Activity:
Once the line containing "None)) (set_chunks rest w))" is found in the entries below, reproduce it and every line after it, stopping at and including the line containing "Definition parkThreadLocalHeap (i"; reproduce nothing else, and keep each line exact.

### Data to use

(* ===== verification/TraceSlaveParser.v ===== *)
(** * The analyzer's event parser ([parser/TraceSlaveParser.java])

    [evaluateEvent] reads one event from the words of a buffer and calls the
    event handlers; here it returns the calls.  [None] is an exception. *)

From S2P Require Import Prelude EventsRuntime.
From Stdlib Require Import ZArith Lia.

Module TraceSlaveParser.
Import EventType.

(** ** Words *)

Definition HEX_WORD : Z := -16777216.
Definition ANCHOR_MASK : Z := -65281.
Definition UNDEFINED_LENGTH : Z := -1.
Definition ARRAY_SIZE_MAX_SMALL : Z := 255.
Definition NULL_PTR : Z := -1.
Definition ALLOCATED_TYPE_IDENTIFIER_UNKNOWN : Z := 0.

Fixpoint spread (n : nat) (value : Z) : Z :=
  match n with
  | O => value
  | S n => spread n (value .| (value ≫ 8))
  end.

(** The bytes [from] to [to] of [word], the highest one numbered [0]; [word]
    is a [long]. *)
Definition recoverValue (word from to : Z) : Z :=
  let start := s32 (u32 HEX_WORD ≫ (8 * from)) in
  let value := spread (Z.to_nat (to - from)) start in
  s32 ((word .& value) ≫ (8 * (3 - to))).

Definition getNextWord (ws : list Z) : option (Z * list Z) :=
  match ws with [] => None | w :: ws => Some (w, ws) end.

Definition NEXT_DOUBLE_WORD_MASK : Z := (1 ≪ 32) - 1.

Definition getNextDoubleWord (ws : list Z) : option (Z * list Z) :=
  '(low, ws) ← getNextWord ws;
  '(high, ws) ← getNextWord ws;
  Some ((low .& NEXT_DOUBLE_WORD_MASK) .| s64 ((high .& NEXT_DOUBLE_WORD_MASK) ≪ 32), ws).

(** The characters of one word up to a zero, and whether there was one. *)
Fixpoint chars (n : nat) (word : Z) : list Z * bool :=
  match n with
  | O => ([], false)
  | S n =>
      let c := (word ≫ (Z.of_nat n * 8)) .& 255 in
      if c =? 0 then ([], true)
      else let '(cs, stop) := chars n word in (c :: cs, stop)
  end.

(** At most [n] words. *)
Fixpoint getChars (n : nat) (ws : list Z) : option (list Z * list Z) :=
  match n with
  | O => Some ([], ws)
  | S n =>
      '(word, ws) ← getNextWord ws;
      let '(cs, stop) := chars 4 word in
      if stop : bool then Some (cs, ws)
      else '(cs', ws) ← getChars n ws; Some (cs ++ cs', ws)
  end.

Definition getString (length : Z) (ws : list Z) : option (list Z * list Z) :=
  getChars (Z.to_nat ((length + 3) / 4)) ws.
(* ===== verification/ParserThreads.v ===== *)
(** * The threads of the analyzer
      ([parser/TraceParser.java], [parser/TraceSlaveParser.java],
      [parser/ThreadLocalHeap.kt])

    The dispatcher reads the buffers of the trace file, the master gives each
    one to the heap of the thread that filled it, and the slaves parse what
    the heaps hold.  A step is what one of these threads does between two
    points at which another one can interfere: an operation on a blocking
    queue, or a [synchronized] block.  [Blocks] is a thread that waits,
    [Wrong] an exception.  The parsing of an entry, from [Begin] to [End], is
    that of [TraceSlaveParser]; here it always comes to its end. *)

From stdpp Require Import gmap.
From S2P Require Import Prelude EventsWriter EventBuffers.
From Stdlib Require Import ZArith Lia.

Module ParserThreads.
Import TraceReader.

(** ** The state *)

(** A [QueueEntry] of the queues: its sync level is not [null], which the
    constructor rejects. *)
Record chunk := Chunk { thread : Z; buffer : list Z; position : Z; isCompressed : bool; sync : SyncLevel }.

Definition limit (c : chunk) : Z := Z.of_nat (length (buffer c)).

#[global] Instance SyncLevel_eq_dec : EqDecision SyncLevel.
Proof. solve_decision. Defined.

#[global] Instance chunk_eq_dec : EqDecision chunk.
Proof. solve_decision. Defined.

Inductive heap_state := STATE_PARKED | STATE_IN_QUEUE | STATE_IN_PROCESS | STATE_IN_QUEUE_FOR_CLEAN_UP.

#[global] Instance heap_state_eq_dec : EqDecision heap_state.
Proof. solve_decision. Defined.

Record ThreadLocalHeap := Heap { internalThreadName : Z; state : heap_state; queue : list chunk }.

Definition set_state (s : heap_state) (h : ThreadLocalHeap) : ThreadLocalHeap := Heap (internalThreadName h) s (queue h).
Definition set_queue (q : list chunk) (h : ThreadLocalHeap) : ThreadLocalHeap := Heap (internalThreadName h) (state h) q.

(** Where the dispatcher is: before a frame, waiting with a frame it has
    counted, behind the [NULL] entry. *)
Inductive dispatcher_phase := Reading | Full (c : chunk) | IO_finished.

(** What the master does when the heaps it waits for are parked. *)
Inductive continuation :=
| ThenCleanUps (c : option chunk)
| ThenRemove (c : chunk)
| ThenAdd (c : chunk)
| ThenTake
| ThenFinish.

(** Where the master is.  The entry is [None] for [QueueEntry.NULL]; [todo]
    are the heaps the loop has still to visit. *)
Inductive master_phase :=
| Taking
| Waiting (todo : list nat) (k : continuation)
| CleaningUp (todo : list nat) (c : option chunk)
| Removing (c : chunk)
| Adding (c : chunk)
| Putting (c : chunk) (r : nat)
| Finished.

(** Where a slave is, with the heap it has taken, [cleanUp] and [entry]. *)
Inductive slave_phase :=
| Idle
| Took (r : nat)
| Polling (r : nat) (cleanUp : bool)
| Parsing (r : nat) (cleanUp : bool) (entry : chunk)
| CleanUp (r : nat)
| Parking (r : nat).

(** What the slaves do to the workspace, in the order of time. *)
Inductive event := Begin (c : chunk) | End (c : chunk) | Cleaned (thread : Z).

(** [chunks] and [masterQueue] are the two blocking queues, [None] is
    [QueueEntry.NULL].  A heap is named by its place in [heaps]; one that the
    master removed from [threads] stays there.  [handed] is the specification's
    record of the entries the master has given to a heap. *)
Record world := World {
  scanner : list chunk;
  dispatcher : dispatcher_phase;
  chunks : list (option chunk);
  queueSize : Z;
  threads : gmap Z nat;
  heaps : list ThreadLocalHeap;
  masterQueue : list nat;
  master : master_phase;
  slaves : list slave_phase;
  log : list event;
  handed : list chunk;
}.

Definition set_dispatcher sc d ch sz (w : world) : world :=
  World sc d ch sz (threads w) (heaps w) (masterQueue w) (master w) (slaves w) (log w) (handed w).
Definition set_master (m : master_phase) (w : world) : world :=
  World (scanner w) (dispatcher w) (chunks w) (queueSize w) (threads w) (heaps w) (masterQueue w) m (slaves w) (log w) (handed w).
Definition set_chunks (ch : list (option chunk)) (w : world) : world :=
  set_dispatcher (scanner w) (dispatcher w) ch (queueSize w) w.
Definition set_queueSize (sz : Z) (w : world) : world :=
  set_dispatcher (scanner w) (dispatcher w) (chunks w) sz w.
Definition set_threads (th : gmap Z nat) (w : world) : world :=
  World (scanner w) (dispatcher w) (chunks w) (queueSize w) th (heaps w) (masterQueue w) (master w) (slaves w) (log w) (handed w).
Definition set_heaps (hs : list ThreadLocalHeap) (w : world) : world :=
  World (scanner w) (dispatcher w) (chunks w) (queueSize w) (threads w) hs (masterQueue w) (master w) (slaves w) (log w) (handed w).
Definition set_masterQueue (q : list nat) (w : world) : world :=
  World (scanner w) (dispatcher w) (chunks w) (queueSize w) (threads w) (heaps w) q (master w) (slaves w) (log w) (handed w).
Definition set_slave (i : nat) (p : slave_phase) (w : world) : world :=
  World (scanner w) (dispatcher w) (chunks w) (queueSize w) (threads w) (heaps w) (masterQueue w) (master w) (<[i := p]> (slaves w)) (log w) (handed w).
Definition record (e : event) (w : world) : world :=
  World (scanner w) (dispatcher w) (chunks w) (queueSize w) (threads w) (heaps w) (masterQueue w) (master w) (slaves w) (log w ++ [e]) (handed w).
Definition hand (c : chunk) (w : world) : world :=
  World (scanner w) (dispatcher w) (chunks w) (queueSize w) (threads w) (heaps w) (masterQueue w) (master w) (slaves w) (log w) (handed w ++ [c]).

Definition set_heap (r : nat) (h : ThreadLocalHeap) (w : world) : world := set_heaps (<[r := h]> (heaps w)) w.
Definition enqueue (r : nat) (w : world) : world := set_masterQueue (masterQueue w ++ [r]) w.

(** [None] in [heaps] does not happen: a reference is to an object. *)
Definition on_heap (r : nat) (w : world) (f : ThreadLocalHeap -> result world) : result world :=
  match heaps w !! r with Some h => f h | None => Wrong end.

(** ** The dispatcher *)

(** The entries the dispatcher makes of the frames of the file, the first of
    which begins at [start]: [position] is behind the thread and the metadata
    word. *)
Fixpoint entries_from (start : Z) (frames : list QueueEntry) : option (list chunk) :=
  match frames with
  | [] => Some []
  | e :: frames =>
      s ← TraceReader.sync e;
      let position := start + 12 in
      rest ← entries_from (position + Z.of_nat (length (TraceReader.buffer e))) frames;
      Some (Chunk (TraceReader.thread e) (TraceReader.buffer e) position (TraceReader.isCompressed e) s :: rest)
  end.

Section Steps.
Variable MAX_QUEUE_SIZE : Z.

(** The sizes of the buffers between the dispatcher and the slaves add up to
    at most the size of the file, which is a [long]. *)
Definition dispatch (w : world) : result world :=
  match dispatcher w with
  | Reading =>
      match scanner w with
      | c :: rest => Done (set_dispatcher rest (Full c) (chunks w) (queueSize w + limit c) w)
      | [] => Done (set_dispatcher [] IO_finished (chunks w ++ [None]) (queueSize w) w)
      end
  | Full c =>
      if queueSize w >? MAX_QUEUE_SIZE then Blocks
      else Done (set_dispatcher (scanner w) Reading (chunks w ++ [Some c]) (queueSize w) w)
  | IO_finished => Blocks
  end.

(** ** The master *)

(** The heaps of [threads], in the order of its key set. *)
Definition values (w : world) : list nat := snd <$> map_to_list (threads w).

(** One turn of [waitUntilParked]'s loop; the first alternative is its end. *)
Definition waitUntilParked (todo : list nat) (k : continuation) (w : world) : result world :=
  match todo with
  | [] => Done (set_master (match k with
      | ThenCleanUps c => CleaningUp (values w) c
      | ThenRemove c => Removing c
      | ThenAdd c => Adding c
      | ThenTake => Taking
      | ThenFinish => Finished
      end) w)
  | r :: todo' => on_heap r w (fun h =>
      if decide (state h = STATE_PARKED) then Done (set_master (Waiting todo' k) w) else Blocks)
  end.

(** One turn of [insertCleanUps]'s loop ([assert] is off). *)
Definition insertCleanUps (todo : list nat) (c : option chunk) (w : world) : result world :=
  match todo with
  | [] => Done (set_master (Waiting (values w) (match c with Some c => ThenRemove c | None => ThenFinish end)) w)
  | r :: todo' => on_heap r w (fun h =>
      Done (set_master (CleaningUp todo' c) (enqueue r (set_heap r (set_state STATE_IN_QUEUE_FOR_CLEAN_UP h) w))))
  end.

(** The heaps without a current LAB leave [threads]. *)
Definition remove_heaps (has_labs : nat -> bool) (w : world) : world :=
  set_threads (filter (fun kv => has_labs (snd kv) = true) (threads w)) w.

Definition createNewThreadLocalHeap (t : Z) : ThreadLocalHeap := Heap t STATE_IN_QUEUE [].

Definition addNewThreadLocalHeap (t : Z) (w : world) : world :=
  let r := length (heaps w) in
  enqueue r (set_threads (<[t := r]> (threads w)) (set_heaps (heaps w ++ [createNewThreadLocalHeap t]) w)).

Definition addToThreadLocalHeap (c : chunk) (r : nat) (w : world) : result world :=
  on_heap r w (fun h =>
    let h := set_queue (queue h ++ [c]) h in
    Done (hand c (if decide (state h = STATE_PARKED) then enqueue r (set_heap r (set_state STATE_IN_QUEUE h) w)
                  else set_heap r h w))).

(** [processQueueEntry] up to the first point at which it can wait. *)
Definition processQueueEntry (c : chunk) (w : world) : world :=
  set_master (match sync c with
    | FULL => Waiting (values w) (ThenCleanUps (Some c))
    | ENSURE_ORDER => Waiting (values w) (ThenAdd c)
    | NONE => Adding c
    end) w.

(** A step of [processQueueEntries].  Which heaps have LABs when a [FULL]
    entry arrives is up to the event handlers. *)
Definition processQueueEntries (has_labs : nat -> bool) (w : world) : result world :=
  match master w with
  | Taking =>
      match chunks w with
      | [] => Blocks
      | None :: rest => Done (set_master (Waiting (values w) (ThenCleanUps None)) (set_chunks rest w))
      | Some c :: rest => Done (processQueueEntry c (set_chunks rest w))
      end
  | Waiting todo k => waitUntilParked todo k w
  | CleaningUp todo c => insertCleanUps todo c w
  | Removing c => Done (set_master (Adding c) (remove_heaps has_labs w))
  | Adding c =>
      match threads w !! thread c with
      | Some r => Done (set_master (Putting c r) w)
      | None => Done (set_master (Putting c (length (heaps w))) (addNewThreadLocalHeap (thread c) w))
      end
  | Putting c r =>
      w ← addToThreadLocalHeap c r w;
      Done (set_master (if decide (sync c = NONE) then Taking else Waiting [r] ThenTake) w)
  | Finished => Blocks
  end.

(** ** A slave *)

Definition parkThreadLocalHeap (i r : nat) (w : world) : result world :=
  on_heap r w (fun h => Done (set_slave i Idle (match queue h with
    | [] => set_heap r (set_state STATE_PARKED h) w
    | _ => enqueue r (set_heap r (set_state STATE_IN_QUEUE h) w)
    end))).

(** A step of [run]. *)
Definition slave_run (i : nat) (w : world) : result world :=
  match slaves w !! i with
  | None => Blocks
  | Some Idle =>
      match masterQueue w with
      | [] => Blocks
      | r :: rest => Done (set_slave i (Took r) (set_masterQueue rest w))
      end
  | Some (Took r) => on_heap r w (fun h =>
      match state h with
      | STATE_IN_QUEUE => Done (set_slave i (Polling r false) (set_heap r (set_state STATE_IN_PROCESS h) w))
      | STATE_IN_QUEUE_FOR_CLEAN_UP => Done (set_slave i (Polling r true) (set_heap r (set_state STATE_IN_PROCESS h) w))
      | _ => Wrong
      end)
  | Some (Polling r cleanUp) => on_heap r w (fun h =>
      match queue h with
      | entry :: rest => Done (record (Begin entry) (set_slave i (Parsing r cleanUp entry) (set_heap r (set_queue rest h) w)))
      | [] => Done (set_slave i (if cleanUp then CleanUp r else Parking r) w)
      end)
  | Some (Parsing r cleanUp entry) =>
      Done (record (End entry) (set_slave i (Polling r cleanUp) (set_queueSize (queueSize w - limit entry) w)))
  | Some (CleanUp r) => on_heap r w (fun h =>
      Done (record (Cleaned (internalThreadName h)) (set_slave i (Parking r) w)))
  | Some (Parking r) => parkThreadLocalHeap i r w
  end.

(** ** Runs *)

Inductive action := Dispatcher | Master (has_labs : nat -> bool) | Slave (i : nat).

Definition exec (a : action) (w : world) : result world :=
  match a with
  | Dispatcher => dispatch w
  | Master has_labs => processQueueEntries has_labs w
  | Slave i => slave_run i w
  end.

Fixpoint run (acts : list action) (w : world) : result world :=
  match acts with
  | [] => Done w
  | a :: acts => w ← exec a w; run acts w
  end.

(** [n] is the number of slaves, [startSlaveThreads] takes the number of
    processors. *)
Definition start (file : list chunk) (n : nat) : world :=
  World file Reading [] 0 ∅ [] [] Taking (replicate n Idle) [] [].

End Steps.

End ParserThreads.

######

Answer to this problem:
      | None :: rest => Done (set_master (Waiting (values w) (ThenCleanUps None)) (set_chunks rest w))
      | Some c :: rest => Done (processQueueEntry c (set_chunks rest w))
      end
  | Waiting todo k => waitUntilParked todo k w
  | CleaningUp todo c => insertCleanUps todo c w
  | Removing c => Done (set_master (Adding c) (remove_heaps has_labs w))
  | Adding c =>
      match threads w !! thread c with
      | Some r => Done (set_master (Putting c r) w)
      | None => Done (set_master (Putting c (length (heaps w))) (addNewThreadLocalHeap (thread c) w))
      end
  | Putting c r =>
      w ← addToThreadLocalHeap c r w;
      Done (set_master (if decide (sync c = NONE) then Taking else Waiting [r] ThenTake) w)
  | Finished => Blocks
  end.

(** ** A slave *)

Definition parkThreadLocalHeap (i r : nat) (w : world) : result world :=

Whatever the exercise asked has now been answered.